This is the second cookbook we’ve had the pleasure of putting together with the Jaramillo family and their Rancho de Chimayó team. Arturo Jaramillo and Dan Jaramillo gave us immeasurable assistance with background and historical information. David Ortega, Ellen Brad-bury, Susan Curtis, Dr. Paul Bosland, Léona Tiede, and Pat Trujillo Ovieda also helped provide or confirm material.

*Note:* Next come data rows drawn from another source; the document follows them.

(* ===== verification/Memory.v ===== *)
(** * The memory pool (utility/memory/qm_memory.c)

    A first-fit allocator.  Every block starts with a link of two words, the next free
    block and the size, whose top bit marks a block in use; the free blocks are linked in
    the order of their addresses.  Memory is a function from the addresses of 32-bit words
    to their values, with the bounds of the area; the links live in it, so that a link
    written over another one would be seen.  [xStart] is a variable outside of the area,
    and a pointer that may designate it is [None] for [&xStart].

    Abstractly the pool is the list of its blocks from the lowest address on, each with
    its size and whether it is in use; the operations are shown to refine first-fit
    allocation, splitting and coalescing on this list. *)

From S2P Require Import Prelude Outcome Endian.
Import list_relations.list list_basics.list.
Open Scope Z_scope.

Module Memory.

(** CONFIG_QM_MEM_BYTE_ALIGNMENT: 4 by default, or 8.  The header also allows 2 and 1,
    with which the two words in front of a block may lie at addresses that are no
    multiple of 4; memory is a map of such words here, and these two are left out. *)
Class MemConfig := CONFIG_QM_MEM_BYTE_ALIGNMENT : Z.
Class MemConfigOk (c : MemConfig) : Prop := alignment_ok : CONFIG_QM_MEM_BYTE_ALIGNMENT = 4 \/ CONFIG_QM_MEM_BYTE_ALIGNMENT = 8.

Section pool.
Context {cfg : MemConfig}.

Definition CONFIG_QM_MEM_BYTE_ALIGNMENT_MASK : Z := CONFIG_QM_MEM_BYTE_ALIGNMENT - 1.
Definition sizeof_BlockLink_t : Z := 8.
Definition xHeapStructSize : Z :=
  Z.land (sizeof_BlockLink_t + (CONFIG_QM_MEM_BYTE_ALIGNMENT - 1)) (Z.lnot CONFIG_QM_MEM_BYTE_ALIGNMENT_MASK).
Definition CONFIG_QM_MEM_MINI_BLOCK_SIZE : Z := u32 (xHeapStructSize * 2).

(** The static variables, and the words of the area [lo, hi). *)
Record pool_t := mk_pool {
  words : Z -> Z;
  lo : Z;
  hi : Z;
  xStart_next : Z;                       (* xStart.pxNextFreeBlock; its size is 0 *)
  pxEnd : Z;
  xFreeBytesRemaining : Z;
  xMinimumEverFreeBytesRemaining : Z;
  xBlockAllocatedBit : Z
}.

Definition M (A : Type) : Type := pool_t -> outcome (A * pool_t).
#[global] Instance M_ret : MRet M := fun A a s => Ret (a, s).
#[global] Instance M_bind : MBind M := fun A B k m s =>
  match m s with Ret (a, s1) => k a s1 | OutOfBounds => OutOfBounds | NoFuel => NoFuel end.

Definition get : M pool_t := fun s => Ret (s, s).
Definition put (s : pool_t) : M unit := fun _ => Ret (tt, s).

Definition set_words (w : Z -> Z) (s : pool_t) : pool_t :=
  mk_pool w (lo s) (hi s) (xStart_next s) (pxEnd s) (xFreeBytesRemaining s) (xMinimumEverFreeBytesRemaining s) (xBlockAllocatedBit s).
Definition set_start (a : Z) (s : pool_t) : pool_t :=
  mk_pool (words s) (lo s) (hi s) a (pxEnd s) (xFreeBytesRemaining s) (xMinimumEverFreeBytesRemaining s) (xBlockAllocatedBit s).
Definition set_free (n : Z) (s : pool_t) : pool_t :=
  mk_pool (words s) (lo s) (hi s) (xStart_next s) (pxEnd s) n (xMinimumEverFreeBytesRemaining s) (xBlockAllocatedBit s).
Definition set_min (n : Z) (s : pool_t) : pool_t :=
  mk_pool (words s) (lo s) (hi s) (xStart_next s) (pxEnd s) (xFreeBytesRemaining s) n (xBlockAllocatedBit s).

(** ** Accesses *)

Definition in_area (s : pool_t) (a : Z) : bool := (lo s <=? a) && (a + 4 <=? hi s).
Definition upd (a v : Z) (w : Z -> Z) : Z -> Z := fun x => if x =? a then v else w x.

Definition rd (a : Z) : M Z := fun s => if in_area s a then Ret (words s a, s) else OutOfBounds.
Definition wr (a v : Z) : M unit := fun s => if in_area s a then Ret (tt, set_words (upd a v (words s)) s) else OutOfBounds.

(** The members [pxNextFreeBlock] and [xBlockSize] of a link. *)
Definition next_of (p : option Z) : M Z := match p with None => s ← get; mret (xStart_next s) | Some a => rd a end.
Definition set_next (p : option Z) (v : Z) : M unit :=
  match p with None => s ← get; put (set_start v s) | Some a => wr a v end.
Definition size_of (a : Z) : M Z := rd (a + 4).
Definition set_size (a v : Z) : M unit := wr (a + 4) v.

(** ** Operations *)

(** Loops along the free list get one round for every word of the area. *)
Definition walk_fuel (s : pool_t) : nat := Z.to_nat (hi s - lo s).

Fixpoint insert_position (fuel : nat) (it : option Z) (blk : Z) : M (option Z) :=
  match fuel with
  | O => fun _ => NoFuel
  | S fuel => n ← next_of it; if n <? blk then insert_position fuel (Some n) blk else mret it
  end.

(** The block is joined to the one before it; the result is the block to be linked. *)
Definition join_left (it : option Z) (blk : Z) : M Z :=
  match it with
  | None => mret blk
  | Some i =>
      si ← size_of i;
      if u32 (i + si) =? blk then
        sb ← size_of blk;
        set_size i (u32 (si + sb));;
        mret i
      else mret blk
  end.

(** The block is joined to the one behind it, and its link is set. *)
Definition join_right (it : option Z) (b : Z) : M unit :=
  sb ← size_of b;
  n ← next_of it;
  s ← get;
  if u32 (b + sb) =? n then
    if negb (n =? pxEnd s) then
      sn ← size_of n;
      set_size b (u32 (sb + sn));;
      nn ← next_of (Some n);
      set_next (Some b) nn
    else set_next (Some b) (pxEnd s)
  else set_next (Some b) n.

Definition prvInsertBlockIntoFreeList (blk : Z) : M unit :=
  s ← get;
  it ← insert_position (walk_fuel s) None blk;
  b ← join_left it blk;
  join_right it b;;
  if bool_decide (it = Some b) then mret tt else set_next it b.

Fixpoint find_block (fuel : nat) (prev : option Z) (blk : Z) (wanted : Z) : M (option Z * Z) :=
  match fuel with
  | O => fun _ => NoFuel
  | S fuel =>
      sb ← size_of blk;
      if sb <? wanted then
        n ← next_of (Some blk);
        if negb (n =? 0) then find_block fuel (Some blk) n wanted else mret (prev, blk)
      else mret (prev, blk)
  end.

(** The request with its link, rounded up to the alignment. *)
Definition round_up (n : Z) : Z :=
  if n >? 0 then
    let n := u32 (n + xHeapStructSize) in
    if negb (Z.land n CONFIG_QM_MEM_BYTE_ALIGNMENT_MASK =? 0)
    then u32 (n + (CONFIG_QM_MEM_BYTE_ALIGNMENT - Z.land n CONFIG_QM_MEM_BYTE_ALIGNMENT_MASK)) else n
  else n.

(** The block is accounted for and marked. *)
Definition claim_block (blk : Z) : M unit :=
  sb ← size_of blk;
  s ← get;
  put (set_free (u32 (xFreeBytesRemaining s - sb)) s);;
  s ← get;
  put (if xFreeBytesRemaining s <? xMinimumEverFreeBytesRemaining s then set_min (xFreeBytesRemaining s) s else s);;
  set_size blk (Z.lor sb (xBlockAllocatedBit s));;
  set_next (Some blk) 0.

(** A block is taken out of the free list, split, and marked. *)
Definition take_block (prev : option Z) (blk wanted : Z) : M unit :=
  n ← next_of (Some blk);
  set_next prev n;;
  sb ← size_of blk;
  (if u32 (sb - wanted) >? CONFIG_QM_MEM_MINI_BLOCK_SIZE then
     let link := u32 (blk + wanted) in
     set_size link (u32 (sb - wanted));;
     set_size blk wanted;;
     prvInsertBlockIntoFreeList link
   else mret tt);;
  claim_block blk.

Definition qm_malloc (xWantedSize : Z) : M Z :=
  s ← get;
  if negb (Z.land xWantedSize (xBlockAllocatedBit s) =? 0) then mret 0
  else
    let wanted := round_up xWantedSize in
    if (wanted >? 0) && (wanted <=? xFreeBytesRemaining s) then
      '(prev, blk) ← find_block (walk_fuel s) None (xStart_next s) wanted;
      if negb (blk =? pxEnd s) then
        n ← next_of prev;
        take_block prev blk wanted;;
        mret (u32 (n + xHeapStructSize))
      else mret 0
    else mret 0.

We appreciate the help of the restaurant staff, past and present, and must especially thank Janet Malcom, kitchen manager now for more than decade. She put up with us shadowing her and quizzing her about everything from chile to chicos. Founding cook Genoveva Martinez, now long retired and approaching her hundredth birthday, gave us an immersion into Chimayó kitchens and food traditions back in the early 1990s, and her kindness, enthusiasm, and—well, spunk—will be remembered forever.
Every customer who has walked through the door has helped the restaurant become the icon it is today. While these patrons now come from around the world, it was the people from the village, the valley, and northern New Mexico who were there from the beginning.
Thanks, Doe Coover, for making this project happen. Mary Norris and gang at Globe Pequot, a big round of applause. Our appreciation extends as well to the publishers of the original Rancho de Chimayó Cookbook, Harvard Common Press. Sharon Stewart, thanks for capturing the dishes and their cultural significance so effectively in photos. Zina Jundi, no one can get out the word better than you.
Most of all, we acknowledge Florence Jaramillo, known affectionately and respectfully to all as Mrs. J, and daughter Laura Ann Jaramillo Ross, the two people whose support was absolutely essential. Without them there wouldn’t be a cookbook and, more important, not a Rancho de Chimayó. Happy fiftieth birthday. ¡Salud!